(* ===== verification/Spawn.v ===== *)
(** * Spawning and joining tasks

    [spawn], [spawn.without_results], [spawn.without_tracking], [map] and [map_blocking] of
    [src/tonio/_ctl.py] and [src/tonio/_colored/_ctl.py], over the [Result] of
    [src/src/events.rs] and the [Barrier] of [src/src/sync.rs] and [src/tonio/_sync.py].
    The wrappers of the children and the joining coroutine are tasks of one pool, interleaved
    at every access to the barrier, the results and the list of errors. *)

From stdpp Require Import base numbers list strings.
From Stdlib Require Import ZArith Lia.
From ITree Require Import ITree ITreeFacts.
From S2P Require Import Prelude Coro Os.

Open Scope tonio_scope.
Open Scope nat_scope.
#[local] Set Warnings "-clear-no-such-hyp".

(** ** [Result]: a fixed number of slots *)

Record ResultHolder := mkResult { rh_size : nat; rh_data : list pyobj }.

Definition ResultHolder_new (size : nat) : ResultHolder := mkResult size (replicate size PNone).

(** [store]; an index out of range panics. *)
Definition ResultHolder_store (value : pyobj) (index : option nat) (self : ResultHolder)
    : option ResultHolder :=
  let index := default 0 index in
  if index <? length (rh_data self)
  then Some (mkResult (rh_size self) (<[index:=value]> (rh_data self))) else None.

(** [fetch]: the value of a single slot, the list of the values otherwise. *)
Definition ResultHolder_fetch (self : ResultHolder) : pyobj :=
  match rh_size self with
  | 1 => default PNone (head (rh_data self))
  | _ => PList (rh_data self)
  end.

(** ** The operations of the tasks *)

(** [CAwait i] is [yield coro] of child [i]: it answers with what the coroutine returns or
    raises.  The barrier's counter and event are accessed separately. *)
Variant ctlE : Type -> Type :=
| CAwait (i : nat) : ctlE (result pyobj)
| CStore (value : pyobj) (index : option nat) : ctlE unit
| CFetch : ctlE pyobj
| CAppendErr (e : exn) : ctlE unit
| CErrs : ctlE (list exn)
| CFetchAdd : ctlE nat
| CSetEvent : ctlE unit
| CWait : ctlE (result unit).

(** ** [Barrier] *)

Definition Barrier_ack (value : nat) : pyM ctlE nat :=
  let! count := pop CFetchAdd in
  (if value <=? count + 1 then pop CSetEvent else pret tt) ;;;
  pret count.

Definition Barrier_wait (value : nat) : pyM ctlE nat :=
  let! count := Barrier_ack value in
  pcall CWait ;;;
  pret count.

(** ** [spawn] *)

Module Spawn.
Definition wrapper (value idx : nat) : pyM ctlE pyobj :=
  pfinally
    (ptry (let! ret := pcall (CAwait idx) in pop (CStore ret (Some idx)) ;;; pret PNone)
       (fun e => if is_Exception e then Some (pop (CAppendErr e) ;;; pret PNone) else None))
    (Barrier_ack value ;;; pret tt).

Definition raise_errs : pyM ctlE unit :=
  let! errs := pop CErrs in
  match errs with [] => pret tt | _ => praise (ExceptionGroup errs) end.

Definition join (value : nat) : pyM ctlE pyobj :=
  Barrier_wait value ;;; raise_errs ;;; pop CFetch.

(** The tasks given to the runtime and the coroutine returned. *)
Definition call (n : nat) : list (pyM ctlE pyobj) * pyM ctlE pyobj :=
  let value := n + 1 in
  (wrapper value <$> seq 0 n, join value).

Definition wrapper_without_results (value idx : nat) : pyM ctlE pyobj :=
  pfinally
    (ptry (pcall (CAwait idx) ;;; pret PNone)
       (fun e => if is_Exception e then Some (pop (CAppendErr e) ;;; pret PNone) else None))
    (Barrier_ack value ;;; pret tt).

Definition join_without_results (value : nat) : pyM ctlE pyobj :=
  Barrier_wait value ;;; raise_errs ;;; pret PNone.

Definition without_results (n : nat) : list (pyM ctlE pyobj) * pyM ctlE pyobj :=
  let value := n + 1 in
  (wrapper_without_results value <$> seq 0 n, join_without_results value).

Definition without_tracking (n : nat) : list (pyM ctlE pyobj) :=
  (fun i => pcall (CAwait i)) <$> seq 0 n.

(** [map(fn, xs)]: child [i] is [fn(xs[i])]; [map_blocking]: it is [spawn_blocking(fn, xs[i])]. *)
Definition map_join (n : nat) (join : pyM ctlE pyobj) : pyM ctlE pyobj :=
  let! ret := join in
  pret (if n =? 1 then PList [ret] else ret).

Definition map (n : nat) : list (pyM ctlE pyobj) * pyM ctlE pyobj :=
  let '(tasks, join) := call n in (tasks, map_join n join).
Definition map_blocking (n : nat) : list (pyM ctlE pyobj) * pyM ctlE pyobj :=
  let '(tasks, join) := call n in (tasks, map_join n join).
End Spawn.

Module ColoredSpawn.
Definition wrapper (value idx : nat) : pyM ctlE pyobj :=
  pfinally
    (ptry (let! ret := pcall (CAwait idx) in pop (CStore ret (Some idx)) ;;; pret PNone)
       (fun e => if is_Exception e then Some (pop (CAppendErr e) ;;; pret PNone) else None))
    (Barrier_ack value ;;; pret tt).

(** [Barrier.wait] of the [async] API. *)
Definition ColoredBarrier_wait (value : nat) : pyM ctlE nat :=
  let! count := Barrier_ack value in
  pcall CWait ;;;
  pret count.

Definition SpawnJoinCollect_wait (value : nat) : pyM ctlE pyobj :=
  ColoredBarrier_wait value ;;; Spawn.raise_errs ;;; pop CFetch.

Definition SpawnJoin_wait (value : nat) : pyM ctlE pyobj :=
  ColoredBarrier_wait value ;;; Spawn.raise_errs ;;; pret PNone.

Definition call (n : nat) : list (pyM ctlE pyobj) * pyM ctlE pyobj :=
  let value := n + 1 in
  (wrapper value <$> seq 0 n, SpawnJoinCollect_wait value).

Definition wrapper_without_results (value idx : nat) : pyM ctlE pyobj :=
  pfinally
    (ptry (pcall (CAwait idx) ;;; pret PNone)
       (fun e => if is_Exception e then Some (pop (CAppendErr e) ;;; pret PNone) else None))
    (Barrier_ack value ;;; pret tt).

Definition without_results (n : nat) : list (pyM ctlE pyobj) * pyM ctlE pyobj :=
  let value := n + 1 in
  (wrapper_without_results value <$> seq 0 n, SpawnJoin_wait value).

Definition without_tracking (n : nat) : list (pyM ctlE pyobj) :=
  (fun i => pcall (CAwait i)) <$> seq 0 n.

Definition map (n : nat) : list (pyM ctlE pyobj) * pyM ctlE pyobj :=
  let '(tasks, join) := call n in (tasks, Spawn.map_join n join).
Definition map_blocking (n : nat) : list (pyM ctlE pyobj) * pyM ctlE pyobj :=
  let '(tasks, join) := call n in (tasks, Spawn.map_join n join).
End ColoredSpawn.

● ● ●

- **THE PROBLEM**: Beginning at the line with "Module ColoredSpawn." and ending at the line with "Definition ColoredBarrier_wait (value", reproduce each line of the data above exactly, and add no other lines.

- **WRITTEN ANSWER**:
Module ColoredSpawn.
Definition wrapper (value idx : nat) : pyM ctlE pyobj :=
  pfinally
    (ptry (let! ret := pcall (CAwait idx) in pop (CStore ret (Some idx)) ;;; pret PNone)
       (fun e => if is_Exception e then Some (pop (CAppendErr e) ;;; pret PNone) else None))
    (Barrier_ack value ;;; pret tt).

(** [Barrier.wait] of the [async] API. *)
Definition ColoredBarrier_wait (value : nat) : pyM ctlE nat :=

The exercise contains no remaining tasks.